David P Hamilton 1 , Olivier Ausseil 2 , Joanne Clapcott 3 , Richard McDowell 4 5 , Alasdair Noble 4 , Michael Kittridge 6 , Zeb Etheridge 7 , Rupesh Patil 1 , Andres Felipe Suarez Castro 1
  1. Australian Rivers Institute, Griffith University, Brisbane, Queensland, Australia
  2. Aquanet Limited, Palmerston North, New Zealand
  3. Cawthron Institute, Nelson, New Zealand
  4. AgResearch, Christchurch, New Zealand
  5. Lincoln University, Lincoln, New Zealand
  6. Headwaters Hydrology, Christchuch, New Zealand
  7. Komanawa Ltd, Christchuch, New Zealand

Lake restoration is a difficult task, where complexity, uncertainty and lag times of catchment responses interact with long residence times, regime shifts and feedbacks from internal (bottom-sediment) nutrient loading in lakes. Given these complexities, it is critical to optimise the efficiency and effectiveness of monitoring programs for detecting water quality improvements from mitigation actions. As part of an Our Land and Water National Science Challenge research program (in Aotearoa, New Zealand), we aimed to develop an optimised stream and groundwater monitoring network coupled with a targeted lake monitoring program.

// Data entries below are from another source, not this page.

Lemma tick_inv : game_inv g'.
Proof.
  pose proof tick_frame as (Hs & Ht & Hi & Hm).
  pose proof tick_sources as Hsrc. pose proof Hinv as [H1 H2 H3 H4 H5 H6 H7 H8].
  destruct tick_drops as (es & ds & p & He & _ & Hd & Hv & _ & Hder & Hid & Hnd).
  constructor; rewrite ?Hs, ?Ht; try lia.
  - pose proof (movePlayer_ok g i H3) as Hmp.
    apply advanceGame_Ok in Hadv as (_ & _ & _ & es' & ds' & afx & p' & rem & tfx & _ & Er & -> & _).
    pose proof (resolveTelegraphs_spec _ _ _ _ _ _ Er) as (_ & _ & Hx & Hy & Hmx & _).
    unfold player_ok in Hmp.
    assert (Hhp : 0 <= player_hp p' <= player_hp (movePlayer g i)).
    { eapply resolveTelegraphs_hp; [exact Er| |lia].
      eapply Forall_impl; [exact H5|]. by intros ? (? & ? & ?). }
    unfold player_ok in *. cbn [player]. rewrite Hx, Hy, Hmx. lia.
  - pose proof (movePlayer_ok g i H3) as (Hx & Hy & _).
    apply advanceGame_Ok in Hadv as (_ & _ & _ & es' & ds' & afx & p' & rem & tfx & Ha & _ & -> & _).
    simpl. eapply attacked_enemies_ok; [exact Ha|]. rewrite List.Forall_map.
    eapply Forall_impl; [exact H4|]. intros e. by apply moveToward_ok.
  - apply advanceGame_Ok in Hadv as (_ & _ & _ & es' & ds' & afx & p' & rem & tfx & _ & Er & -> & _).
    apply resolveTelegraphs_spec in Er as (-> & _). simpl.
    rewrite Forall_forall in *. intros tg Htg. apply list_elem_of_In, filter_In in Htg as [Htg Hne].
    apply list_elem_of_In, H5 in Htg as (? & ? & ?). bool_split. unfold telegraph_ok. lia.
  - rewrite Hd. rewrite Forall_forall in *. intros d Hd'.
    apply list_elem_of_In, filter_In in Hd' as [Hd' _]. by apply Hid, list_elem_of_In.
  - rewrite Forall_forall. intros it Hit. unfold loot in Hit. rewrite Hd, Hv in Hit.
    assert (Hsub : forall q d, d ∈ List.filter q (drops g ++ ds) -> item_derived g' (drop_item d)).
    { intros q d Hq. apply list_elem_of_In, filter_In in Hq as [Hq _].
      rewrite List.Forall_map in Hder. rewrite Forall_forall in Hder. by apply Hder, list_elem_of_In. }
    rewrite !elem_of_app in Hit. destruct Hit as [Hit|[Hit|Hit]].
    + apply list_elem_of_In, in_map_iff in Hit as (d & <- & Hin). by eapply Hsub, list_elem_of_In.
    + pose proof H7 as Hl0. unfold loot in Hl0. apply Forall_app in Hl0 as [_ Hl0].
      rewrite Forall_forall in Hl0. eapply item_derived_later; [done..| |by apply Hl0]. lia.
    + apply list_elem_of_In, in_map_iff in Hit as (d & <- & Hin). by eapply Hsub, list_elem_of_In.
  - by rewrite Hsrc.
Qed.

Lemma tick_effects : Forall (fun f => effect_tick_of f = tick g + 1) fx.
Proof.
  apply advanceGame_Ok in Hadv as (_ & _ & _ & es & ds & afx & p & rem & tfx & Ha & Er & _ & ->).
  apply resolveTelegraphs_spec in Er as (_ & _ & _ & _ & _ & Ht & _).
  rewrite !Forall_app. split_and!; [by eapply attacked_effects|done|].
  rewrite List.Forall_map. apply Forall_true. done.
Qed.
End Tick.

(** ** Runs *)

Lemma run_inv inputs g g' fxs :
  game_inv g -> runGame g inputs = Ok (g', fxs) ->
  game_inv g' /\ sources g' ≡ₚ sources g /\ seed g' = seed g /\
  player_id (player g') = player_id (player g) /\
  tick g' = tick g + Z.of_nat (length inputs) /\ length fxs = length inputs.
Proof.
  revert g fxs. induction inputs as [|i inputs IH]; intros g fxs Hg; simpl.
  - intros; simplify_eq. split_and!; [done..|lia|done].
  - destruct (advanceGame g i) as [[g1 fx]|] eqn:Ea; [|done].
    destruct (runGame g1 inputs) as [[g2 rest]|] eqn:Er; [|done]. intros; simplify_eq.
    pose proof (tick_inv g i g1 fx Hg Ea) as H1.
    pose proof (tick_frame g i g1 fx Ea) as (Hs & Ht & Hi & _).
    pose proof (tick_sources g i g1 fx Hg Ea) as Hsrc.
    destruct (IH g1 rest H1 Er) as (? & Hs' & ? & ? & ? & ?).
    split_and!; [done|by rewrite Hs'|congruence..|lia|simpl; lia].
Qed.

Lemma initial_game_inv ci g : createInitialGame ci = inr g -> game_inv g.
Proof.
  unfold createInitialGame, throw_if. intros E. guards E. injection E as <-.
  constructor; cbn [seed tick player enemies telegraphs drops inventory].
  - by apply js_shr_range.
  - lia.
  - unfold player_ok, MAX_SAFE_INTEGER. simpl. lia.
  - repeat constructor; simpl; lia.
  - repeat constructor; simpl; lia.
  - constructor.
  - constructor.
  - unfold sources. simpl. apply NoDup_singleton.
Qed.

Lemma initial_game_sources ci g :
  createInitialGame ci = inr g -> sources g = [js "enemy-0"] /\ tick g = 0 /\
  seed g = to_uint32 (create_seed ci) /\ player_id (player g) = create_playerId ci.
Proof.
  unfold createInitialGame, throw_if. intros E. guards E. injection E as <-.
  split_and!; reflexivity.
Qed.

(** Distinct sources give distinct asset ids. *)
Lemma inv_assetIds g : game_inv g -> NoDup (map assetId (loot g)).
Proof.
  intros Hg. pose proof (inv_sources g Hg) as Hnd. apply NoDup_app in Hnd as (_ & _ & Hnd).
  eapply NoDup_map_transfer; [exact Hnd|]. intros a b Ha Hb E.
  pose proof (inv_loot g Hg) as Hl. rewrite Forall_forall in Hl.
  destruct (Hl a Ha) as [Ea _], (Hl b Hb) as [Eb _].
  apply (derived_assetId_inj (seed g) (player_id (player g)) _ _ (killTick a) (killTick b)).
  unfold derived_item in *. by rewrite <- Ea, <- Eb.
Qed.
(* ===== verification/HonestClient.v ===== *)
(** * The honest client

    The checkpoints that a session seals are accepted by the authority one after
    the other: the requests built from the journal decode, replay from the state
    the authority keeps, and match. *)
From S2P Require Import Prelude Json Contracts Kernel KernelFacts Journal JournalFacts Chain.
From S2P Require Import Session Snapshot SnapshotFacts OwnerAuth Ownership OwnerFacts.
From S2P Require Import ItemVerification Replay VerificationFacts ItemFacts.
Set Default Goal Selector "!".

(** ** Requests on the wire *)

(** The object literals the requests are sent as. *)
Definition wire_checkpoint_value (c : GameItemVerificationWireCheckpoint) : jsval :=
  obj [("version", JNum 1); ("epoch", JNum (wc_epoch c)); ("first_tick", JNum (wc_first_tick c));
       ("last_tick", JNum (wc_last_tick c)); ("event_count", JNum (wc_event_count c));
       ("event_root", JStr (wc_event_root c)); ("state_digest", JStr (wc_state_digest c));
       ("previous_checkpoint", JStr (wc_previous_checkpoint c));
       ("checkpoint_digest", JStr (wc_checkpoint_digest c));
       ("canonical_envelope", JStr (wc_canonical_envelope c));
       ("created_asset_ids", JArr (map JStr (wc_created_asset_ids c)))].
Definition wire_event_value (e : GameItemVerificationWireEvent) : jsval :=
  obj [("tick", JNum (we_tick e)); ("canonical_payload", JStr (we_canonical_payload e));
       ("created_asset_ids", JArr (map JStr (we_created_asset_ids e)))].
Definition request_value (r : GameCheckpointVerificationRequest) : jsval :=
  obj [("version", JNum 1); ("seed", JNum (cr_seed r)); ("player_id", JStr (cr_player_id r));
       ("owner_public_key", JStr (cr_owner_public_key r));
       ("checkpoint", wire_checkpoint_value (cr_checkpoint r));
       ("events", JArr (map wire_event_value (cr_events r)))].

(** The length limits of the decoder. *)
Definition fits_assets (l : list jsstr) : bool :=
  (Z.of_nat (length l) <=? 64) && forallb (fun s => isBounded s 1024) l.
Definition fits_wire (r : GameCheckpointVerificationRequest) : bool :=
  let c := cr_checkpoint r in
  isBounded (cr_player_id r) 256 && isBounded (wc_event_root c) 128 &&
  isBounded (wc_state_digest c) 128 && isBounded (wc_previous_checkpoint c) 128 &&
  isBounded (wc_checkpoint_digest c) 128 && isBounded (wc_canonical_envelope c) 8192 &&
  fits_assets (wc_created_asset_ids c) &&
  forallb (fun e => isBounded (we_canonical_payload e) MAX_EVENT_PAYLOAD_LENGTH &&
                    fits_assets (we_created_asset_ids e)) (cr_events r).

(** The numbers of a request are what the decoder expects. *)
Definition numbers_ok (r : GameCheckpointVerificationRequest) : Prop :=
  let c := cr_checkpoint r in
  let ok z := isSafeInteger z = true /\ 0 <= z in
  ok (cr_seed r) /\ ok (wc_epoch c) /\ ok (wc_first_tick c) /\ ok (wc_last_tick c) /\
  ok (wc_event_count c) /\ Forall (fun e => ok (we_tick e)) (cr_events r) /\
  length (cr_events r) = 30%nat /\ is_hex 64 (cr_owner_public_key r) = true.

Lemma fits_assets_array l : fits_assets l = true -> isBoundedStringArray (JArr (map JStr l)) 64 = true.
Proof.
  unfold fits_assets, isBoundedStringArray. rewrite length_map. intros E. bool_split.
  apply andb_true_iff. split; [by apply Z.leb_le|].
  rewrite forallb_forall in *. intros v (s & <- & Hs)%in_map_iff.
  match goal with K : forall x, _ -> isBounded x _ = true |- _ => exact (K s Hs) end.
Qed.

The outcome is a catchment-scale monitoring network that captures the hydrological connectivity and interdependencies of surface water, groundwater and lakes. We use statistical and geospatial modelling to derive discharge and nutrient concentrations in inflows to lakes, and hydrological, morphological and semi-empirical equations to assess lake responses and design the optimal monitoring location, duration and frequency. Key lake monitoring variables include total nitrogen, total phosphorus, chlorophyll a and Secchi depth. Finally, we assess the costs of monitoring to provide an assessment of the usefulness of grab samples versus high-frequency sensors, as properly calibrated sensors have the potential to reduce the duration of monitoring required for statistically significant change detection. Our approach is applicant to assessments of lake monitoring at catchment, regional and national scale.